Exercise objective: In the entries that follow, find the word "subst" and report each line it is on.
═══ Source data ═══
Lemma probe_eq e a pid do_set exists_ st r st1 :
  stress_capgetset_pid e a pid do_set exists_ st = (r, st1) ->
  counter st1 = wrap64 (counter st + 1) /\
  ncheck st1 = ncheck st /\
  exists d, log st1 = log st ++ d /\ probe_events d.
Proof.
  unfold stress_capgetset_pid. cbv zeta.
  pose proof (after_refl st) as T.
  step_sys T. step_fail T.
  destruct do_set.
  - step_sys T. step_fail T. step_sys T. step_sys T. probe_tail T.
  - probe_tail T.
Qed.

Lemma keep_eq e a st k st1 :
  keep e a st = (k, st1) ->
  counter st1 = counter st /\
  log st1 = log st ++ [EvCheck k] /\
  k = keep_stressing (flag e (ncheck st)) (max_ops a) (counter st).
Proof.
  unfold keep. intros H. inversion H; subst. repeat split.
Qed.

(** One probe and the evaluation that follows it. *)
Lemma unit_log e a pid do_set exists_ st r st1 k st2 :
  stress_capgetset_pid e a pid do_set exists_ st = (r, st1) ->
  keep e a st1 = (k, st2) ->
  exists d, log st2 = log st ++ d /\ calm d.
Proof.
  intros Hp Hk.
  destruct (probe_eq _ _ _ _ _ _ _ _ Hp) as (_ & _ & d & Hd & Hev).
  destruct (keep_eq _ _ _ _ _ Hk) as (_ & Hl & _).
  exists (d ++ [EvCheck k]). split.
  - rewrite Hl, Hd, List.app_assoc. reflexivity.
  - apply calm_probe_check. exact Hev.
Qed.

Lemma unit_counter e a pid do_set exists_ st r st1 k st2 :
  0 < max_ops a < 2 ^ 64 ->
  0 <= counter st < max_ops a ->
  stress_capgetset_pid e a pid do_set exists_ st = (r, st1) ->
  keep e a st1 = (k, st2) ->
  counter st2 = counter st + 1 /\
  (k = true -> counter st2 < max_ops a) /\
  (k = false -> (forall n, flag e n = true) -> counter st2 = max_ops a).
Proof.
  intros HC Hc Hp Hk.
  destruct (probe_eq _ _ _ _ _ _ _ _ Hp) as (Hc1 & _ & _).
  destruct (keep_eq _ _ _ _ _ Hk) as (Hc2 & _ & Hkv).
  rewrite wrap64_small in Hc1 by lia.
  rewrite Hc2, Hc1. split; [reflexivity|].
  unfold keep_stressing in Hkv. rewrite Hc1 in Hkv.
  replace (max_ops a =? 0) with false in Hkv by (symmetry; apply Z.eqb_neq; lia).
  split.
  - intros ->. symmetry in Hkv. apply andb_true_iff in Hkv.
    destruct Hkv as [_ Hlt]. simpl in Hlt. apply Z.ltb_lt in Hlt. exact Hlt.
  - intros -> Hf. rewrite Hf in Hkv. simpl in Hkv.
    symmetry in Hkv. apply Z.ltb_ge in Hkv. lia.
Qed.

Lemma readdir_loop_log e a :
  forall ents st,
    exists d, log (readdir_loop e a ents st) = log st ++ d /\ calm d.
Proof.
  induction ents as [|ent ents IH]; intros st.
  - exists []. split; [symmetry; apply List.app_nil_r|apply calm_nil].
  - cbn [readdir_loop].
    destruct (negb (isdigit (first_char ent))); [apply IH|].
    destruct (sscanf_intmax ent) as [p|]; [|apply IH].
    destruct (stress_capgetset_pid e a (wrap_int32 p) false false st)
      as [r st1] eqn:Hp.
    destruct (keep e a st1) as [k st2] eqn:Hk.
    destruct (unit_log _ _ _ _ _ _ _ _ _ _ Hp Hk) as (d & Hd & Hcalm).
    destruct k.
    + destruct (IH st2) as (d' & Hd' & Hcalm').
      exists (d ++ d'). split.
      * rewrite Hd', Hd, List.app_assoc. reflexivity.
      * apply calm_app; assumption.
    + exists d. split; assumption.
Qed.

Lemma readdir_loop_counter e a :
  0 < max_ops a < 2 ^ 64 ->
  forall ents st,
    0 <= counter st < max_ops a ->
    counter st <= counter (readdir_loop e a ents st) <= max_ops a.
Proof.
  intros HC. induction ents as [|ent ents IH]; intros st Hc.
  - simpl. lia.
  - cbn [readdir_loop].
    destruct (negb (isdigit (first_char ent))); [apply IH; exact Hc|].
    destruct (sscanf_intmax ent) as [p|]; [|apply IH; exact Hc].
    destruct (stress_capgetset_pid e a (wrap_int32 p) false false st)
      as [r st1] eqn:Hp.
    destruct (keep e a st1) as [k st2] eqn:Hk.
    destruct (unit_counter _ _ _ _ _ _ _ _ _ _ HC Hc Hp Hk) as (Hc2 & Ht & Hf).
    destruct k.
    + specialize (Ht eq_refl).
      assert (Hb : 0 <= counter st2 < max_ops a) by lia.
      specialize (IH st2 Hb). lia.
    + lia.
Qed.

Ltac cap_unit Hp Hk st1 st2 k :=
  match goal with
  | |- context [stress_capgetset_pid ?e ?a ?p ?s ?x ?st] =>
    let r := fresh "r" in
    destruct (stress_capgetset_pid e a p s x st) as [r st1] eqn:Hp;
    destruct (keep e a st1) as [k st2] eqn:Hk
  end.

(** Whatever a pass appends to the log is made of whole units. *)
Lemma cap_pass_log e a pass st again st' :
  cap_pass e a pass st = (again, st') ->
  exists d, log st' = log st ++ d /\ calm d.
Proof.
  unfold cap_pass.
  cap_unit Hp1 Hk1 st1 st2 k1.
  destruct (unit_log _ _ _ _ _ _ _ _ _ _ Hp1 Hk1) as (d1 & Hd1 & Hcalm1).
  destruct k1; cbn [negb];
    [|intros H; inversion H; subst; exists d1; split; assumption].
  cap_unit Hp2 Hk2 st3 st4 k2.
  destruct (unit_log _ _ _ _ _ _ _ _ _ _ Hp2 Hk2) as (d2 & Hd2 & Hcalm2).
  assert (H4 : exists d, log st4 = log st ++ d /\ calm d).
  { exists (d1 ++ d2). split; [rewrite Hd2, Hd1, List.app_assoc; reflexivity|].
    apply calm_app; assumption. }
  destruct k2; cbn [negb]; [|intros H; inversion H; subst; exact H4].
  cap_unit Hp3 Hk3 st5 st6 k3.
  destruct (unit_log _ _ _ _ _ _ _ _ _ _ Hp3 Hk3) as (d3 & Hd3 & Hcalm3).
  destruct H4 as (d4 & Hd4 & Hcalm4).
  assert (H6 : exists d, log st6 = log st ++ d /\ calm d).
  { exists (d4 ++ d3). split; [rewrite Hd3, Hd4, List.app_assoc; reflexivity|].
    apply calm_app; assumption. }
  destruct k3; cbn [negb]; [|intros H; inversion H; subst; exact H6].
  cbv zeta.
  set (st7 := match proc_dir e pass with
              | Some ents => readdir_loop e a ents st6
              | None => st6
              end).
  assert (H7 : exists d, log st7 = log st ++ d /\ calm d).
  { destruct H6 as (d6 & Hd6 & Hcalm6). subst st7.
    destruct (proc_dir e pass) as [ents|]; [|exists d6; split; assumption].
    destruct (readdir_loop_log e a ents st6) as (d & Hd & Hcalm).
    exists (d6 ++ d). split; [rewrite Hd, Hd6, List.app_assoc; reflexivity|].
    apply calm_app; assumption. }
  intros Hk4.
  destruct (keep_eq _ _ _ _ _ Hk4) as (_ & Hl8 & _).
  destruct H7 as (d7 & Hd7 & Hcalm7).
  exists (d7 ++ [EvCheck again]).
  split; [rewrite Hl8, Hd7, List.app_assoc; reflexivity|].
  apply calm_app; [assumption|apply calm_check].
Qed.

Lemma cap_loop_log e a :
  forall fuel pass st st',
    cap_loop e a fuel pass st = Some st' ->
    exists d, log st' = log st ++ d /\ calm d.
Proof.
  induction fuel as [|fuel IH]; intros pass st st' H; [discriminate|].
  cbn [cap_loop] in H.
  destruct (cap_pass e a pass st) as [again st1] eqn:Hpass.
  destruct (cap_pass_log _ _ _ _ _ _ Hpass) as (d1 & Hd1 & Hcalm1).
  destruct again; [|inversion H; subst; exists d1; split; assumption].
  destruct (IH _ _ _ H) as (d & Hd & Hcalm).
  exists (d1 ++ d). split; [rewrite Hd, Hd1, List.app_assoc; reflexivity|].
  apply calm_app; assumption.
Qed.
═══
Expected answer:
  unfold keep. intros H. inversion H; subst. repeat split.
    [|intros H; inversion H; subst; exists d1; split; assumption].
  destruct k2; cbn [negb]; [|intros H; inversion H; subst; exact H4].
  destruct k3; cbn [negb]; [|intros H; inversion H; subst; exact H6].
  { destruct H6 as (d6 & Hd6 & Hcalm6). subst st7.
  destruct again; [|inversion H; subst; exists d1; split; assumption].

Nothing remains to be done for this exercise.